Первые дни нас не касались: на Ленеях царствует комедия, и всё начинается с нее. Потом идут трилогии с финалом сатирического фарса, по одной каждый день. И только под самый конец одиночные пьесы. Появился список, в колоннаде заговорили о нем, и мы узнали, что выступаем последними; не считая комического финала.
Если такое случается на Дионисии, это удача без вопросов. Но во время зимнего фестиваля, как Ленеи, ты до самого последнего дня не знаешь, благословение это или проклятье. Если хлестанет ливень или резкий ветер поднимется, то все старики и люди болезненные, или просто плохо одетые, начинают расходиться по домам. А остальные становятся беспокойны; кто размяться выходит, кто облегчиться; и думают уже больше о горячем супе, который дома ждет; настроение у всех портится, и угодить им становится трудно. Зато если день окажется погожим, то у тебя самое заметное место на афишах, да и в программе тоже. Безмятежность и снисходительность публики в такие дни у артистов в пословицу вошла. Неудивительно, что и Зевсу, и Дионису, и Аполлону-Гелиосу так много жертвоприношений достается, заранее.
Накануне фестиваля я лежал и слушал шум полуночных обрядов; женщины носились по улицам, — изо всех сил стараясь кричать, будто менады в горах, играя в опасность, как всегда на Ленеях, — и увивали гирляндами Царя Виноградных Стволов, чтобы не гневался за подрезку. Всю ночь не давали уснуть их гимны, вопли «О, Вакх!» и красные сполохи факелов у меня на потолке. Уже под утро я услышал, как проходила под окном их компания, уже с потухшими факелами, дрожа, ворча и жалуясь на дождь.
Утром было облачно. Не такая скверная погода, чтобы представление отменять, но серая, угрожающая. Во время первой из комедий стало настолько черно, что люди побоялись из домов выходить; театр оказался наполовину пуст. Если бы труппа не поддалась настроению, — я думаю, пьеса могла бы и выиграть. Потом немного прояснилось, театр наполнился; ничуть не лучшую пьесу приняли хорошо и присудили ей приз.

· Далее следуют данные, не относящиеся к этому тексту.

(* ===== verification/LuaValue.v ===== *)
(** * Lua values and errors, as the C libraries of Lua services see them

    A value is its content; a table the list of its entries in the order in which
    [lua_next] visits them. Raw assignment is that of the Lua manual: keys equal
    by raw equality, floats with an integral value turned into integers, nil
    and NaN refused as keys, a nil value removing the entry. Tables are fresh
    objects, so that no table is raw-equal to another one. *)
From S2P Require Import Prelude.

Inductive value : Type :=
  | VNil
  | VBool (b : bool)
  | VInt (z : Z)
  | VReal (bits : Z)
  | VString (s : list Z)
  | VPointer (p : Z)
  | VTable (es : list (value * value))
  (** a table with a [__pairs] metamethod: the pairs its iteration yields *)
  | VPairs (es : list (value * value))
  (** a function, thread or full userdata, by the name of its type *)
  | VOther (typename : string).

Inductive lua_error : Type :=
  | TooDeep
  | Unsupported (typename : string)
  | InvalidStream (len line : Z)
  | NullPointer
  (** the text given to [luaL_error] *)
  | Message (text : string)
  | BadKey.

(** ** A call that may raise a Lua error *)
Inductive lua (A : Type) : Type :=
  | LRet (a : A)
  | LError (e : lua_error)
  | LUndef
  | LNoFuel.
Arguments LRet {A} a.
Arguments LError {A} e.
Arguments LUndef {A}.
Arguments LNoFuel {A}.

#[export] Instance lua_ret : MRet lua := @LRet.
#[export] Instance lua_bind : MBind lua := λ A B f m,
  match m with
  | LRet a => f a
  | LError e => LError e
  | LUndef => LUndef
  | LNoFuel => LNoFuel
  end.

Definition lift {A} (m : outcome A) : lua A :=
  match m with Ret a => LRet a | NoFuel => LNoFuel | _ => LUndef end.

Lemma LRet_bind {A B} (a : A) (f : A → lua B) : LRet a ≫= f = f a.
Proof. done. Qed.

(** ** Numbers *)

(** the integer a double is equal to, if any; [None] for NaN *)
Definition real_key (bits : Z) : option value :=
  let e := Z.land (Z.shiftr bits 52) 0x7ff in
  let m := bits mod 2 ^ 52 in
  let integral n :=
    let n := if Z.testbit bits 63 then - n else n in
    if bool_decide (- 2 ^ 63 ≤ n < 2 ^ 63) then VInt n else VReal bits in
  if bool_decide (e = 0x7ff) then (if bool_decide (m = 0) then Some (VReal bits) else None)
  else if bool_decide (e = 0) then (if bool_decide (m = 0) then Some (VInt 0) else Some (VReal bits))
  else
    let x := e - 1075 in
    let m := m + 2 ^ 52 in
    if bool_decide (0 ≤ x) then Some (integral (m * 2 ^ x))
    else if bool_decide (m mod 2 ^ (- x) = 0) then Some (integral (m / 2 ^ (- x)))
    else Some (VReal bits).

Definition norm_key (k : value) : option value :=
  match k with
  | VNil => None
  | VReal bits => real_key bits
  | k => Some k
  end.

(** ** Tables *)
Definition same_key (a b : value) : bool :=
  match a, b with
  | VBool x, VBool y => bool_decide (x = y)
  | VInt x, VInt y | VReal x, VReal y | VPointer x, VPointer y => bool_decide (x = y)
  | VString x, VString y => bool_decide (x = y)
  | _, _ => false
  end.

Fixpoint set_entry (k v : value) (es : list (value * value)) : list (value * value) :=
  match es with
  | [] => match v with VNil => [] | _ => [(k, v)] end
  | (k', v') :: es =>
      if same_key k k' then match v with VNil => es | _ => (k, v) :: es end
      else (k', v') :: set_entry k v es
  end.
Definition rawset (es : list (value * value)) (k v : value) : lua (list (value * value)) :=
  match norm_key k with None => LError BadKey | Some k => LRet (set_entry k v es) end.
Definition rawseti (es : list (value * value)) (i : Z) (v : value) : list (value * value) :=
  set_entry (VInt i) v es.

Fixpoint rawgeti (es : list (value * value)) (i : Z) : value :=
  match es with
  | [] => VNil
  | (k, v) :: es => if same_key (VInt i) k then v else rawgeti es i
  end.

(** a table as Lua keeps it: normalised keys, each once, and no nil *)
Definition key_ok (k : value) : Prop := norm_key k = Some k.
Fixpoint distinct_keys (es : list (value * value)) : Prop :=
  match es with
  | [] => True
  | (k, v) :: es => Forall (λ p, same_key k p.1 = false) es ∧ distinct_keys es
  end.
Definition table_ok (es : list (value * value)) : Prop :=
  distinct_keys es ∧ Forall (λ p, key_ok p.1 ∧ p.2 ≠ VNil) es.

(** ** Equality of contents

    Scalars are equal; tables have equal entries, in any order. A table whose
    iteration is that of its metamethod equals the table of the pairs. *)
Inductive same_value : value → value → Prop :=
  | same_nil : same_value VNil VNil
  | same_bool b : same_value (VBool b) (VBool b)
  | same_int z : same_value (VInt z) (VInt z)
  | same_real z : same_value (VReal z) (VReal z)
  | same_string s : same_value (VString s) (VString s)
  | same_pointer p : same_value (VPointer p) (VPointer p)
  | same_table es es1 es2 : es ≡ₚ es1 →
      Forall2 (λ p q, same_value p.1 q.1 ∧ same_value p.2 q.2) es1 es2 →
      same_value (VTable es) (VTable es2)
  | same_pairs es es1 es2 : es ≡ₚ es1 →
      Forall2 (λ p q, same_value p.1 q.1 ∧ same_value p.2 q.2) es1 es2 →
      same_value (VPairs es) (VTable es2).

Definition same_entries (es es' : list (value * value)) : Prop :=
  Forall2 (λ p q, same_value p.1 q.1 ∧ same_value p.2 q.2) es es'.

Lemma same_nil_iff v v' : same_value v v' → v = VNil ↔ v' = VNil.
Proof. by destruct 1. Qed.

Lemma same_key_same a a' b b' : same_value a a' → same_value b b' →
  same_key a' b' = same_key a b.
Proof. destruct 1, 1; done. Qed.

Lemma key_ok_same k k' : same_value k k' → key_ok k → key_ok k'.
Proof. destruct 1; done. Qed.

Lemma same_int_inv k i : same_value k (VInt i) → k = VInt i.
Proof. by inversion 1. Qed.

(** a new key goes to the end *)
Lemma set_entry_fresh k v es : Forall (λ p, same_key k p.1 = false) es → v ≠ VNil →
  set_entry k v es = es ++ [(k, v)].
Proof.
  intros Hf Hv. induction Hf as [|[k' v'] es Hk Hf IH]; cbn in *; [by destruct v|].
  by rewrite Hk, IH.
Qed.

Lemma set_entry_nil k es : Forall (λ p, same_key k p.1 = false) es → set_entry k VNil es = es.
Proof. induction 1 as [|[k' v'] es Hk Hf IH]; cbn in *; [done|]. by rewrite Hk, IH. Qed.

Lemma rawgeti_nil i es : (∀ v, (VInt i, v) ∉ es) → rawgeti es i = VNil.
Proof.
  induction es as [|[k v] es IH]; intros Hn; [done|]. cbn.
  destruct k; try (apply IH; intros v' Hv'; by apply (Hn v'); right).
  case_bool_decide as E; [subst; destruct (Hn v); by left|].
  apply IH. intros v' Hv'. apply (Hn v'). by right.
Qed.

Lemma rawgeti_In i v es : distinct_keys es → (VInt i, v) ∈ es → rawgeti es i = v.
Proof.
  induction es as [|[k w] es IH]; intros Hd Hin; [by apply not_elem_of_nil in Hin|].
  destruct Hd as [Hf Hd]. apply elem_of_cons in Hin as [E|Hin].
  - injection E as <- <-. cbn. by rewrite bool_decide_eq_true_2.
  - rewrite Forall_forall in Hf. specialize (Hf _ Hin). cbn [rawgeti fst] in *.
    replace (same_key (VInt i) k) with (same_key k (VInt i)); [by rewrite Hf; apply IH|].
    destruct k; try done. cbn. by apply bool_decide_ext.
Qed.

Lemma rawgeti_inv i es : rawgeti es i = VNil ∨ (VInt i, rawgeti es i) ∈ es.
Proof.
  induction es as [|[k w] es IH]; [by left|]. cbn [rawgeti].
  destruct (same_key (VInt i) k) eqn:E.
  - destruct k; try done. cbn in E. apply bool_decide_eq_true in E as <-. right. by left.
  - destruct IH as [->|Hin]; [by left|]. right. by right.
Qed.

В день, когда начался конкурс трагедий, поднялся ветер. Зрители приходили замотавшись до самых глаз, натянув на голову плащ, а то и два, у кого они были. Ветер рвал одежды с актеров и с хора; флейтисту, у которого руки были заняты игрой, платье закинуло на голову, обнажив всю спину. Протагонист, игравший Беллерофона, в этот момент исполнял очень серьезный речитатив, — а тут такая сцена! В следующей части трилогии он должен был влететь верхом на Пегасе. У меня просто сердце кровью обливалось за него, когда он болтался там взад-вперед, а публика визжала или хохотала. Конечно, пьеса оказалась загублена; но это была средненькая работа, так что вряд ли у нее был хоть какой-нибудь шанс.
На другое утро ветер был еще сильнее. Женский хор нарядили в длинные шарфы, вопиющая глупость на Ленеях: во время танца они запутались друг в друге и пришлось им разматываться. А поскольку хор состоял из мальчишек, они естественно хихикать начали. Вряд ли им хоть раз пришлось присесть за ту неделю, что тренер работал с ними. Пьеса было неровной: поэт сказал в первой части всё, что мог, а замахнулся на трилогию. Во время последней части ветер стал стихать и выглянуло солнце; но публика уже притомилась и жаждала фарса.
А следующий день был наш.
Спать я не мог. Подумал было о маковом сиропе, но от него тупеешь, уж лучше усталость. Наконец едва не заснул, но тут прошла свадебная процессия, с шумом, с песнями; в этот месяц свадьбы почти каждую ночь. Я вздрогнул, перевернулся, встал, и высунул руку в окно; воздух морозный, но ветра не было. В слабом свете ночного неба разглядел Аполлона в деревянной рамке. Раз уж я был на ногах, то зажег маленькую глиняную лампу и поставил ее перед маской. Пламя чуть колыхалось в дуновении от окна; глазницы смотрели на меня; казалось, изучающе, но спокойно. Я вернулся в кровать и лег, задумавшись. А потом вдруг проснулся — уже на рассвете; лампа догорела, щебетали птицы… Небо было ясно.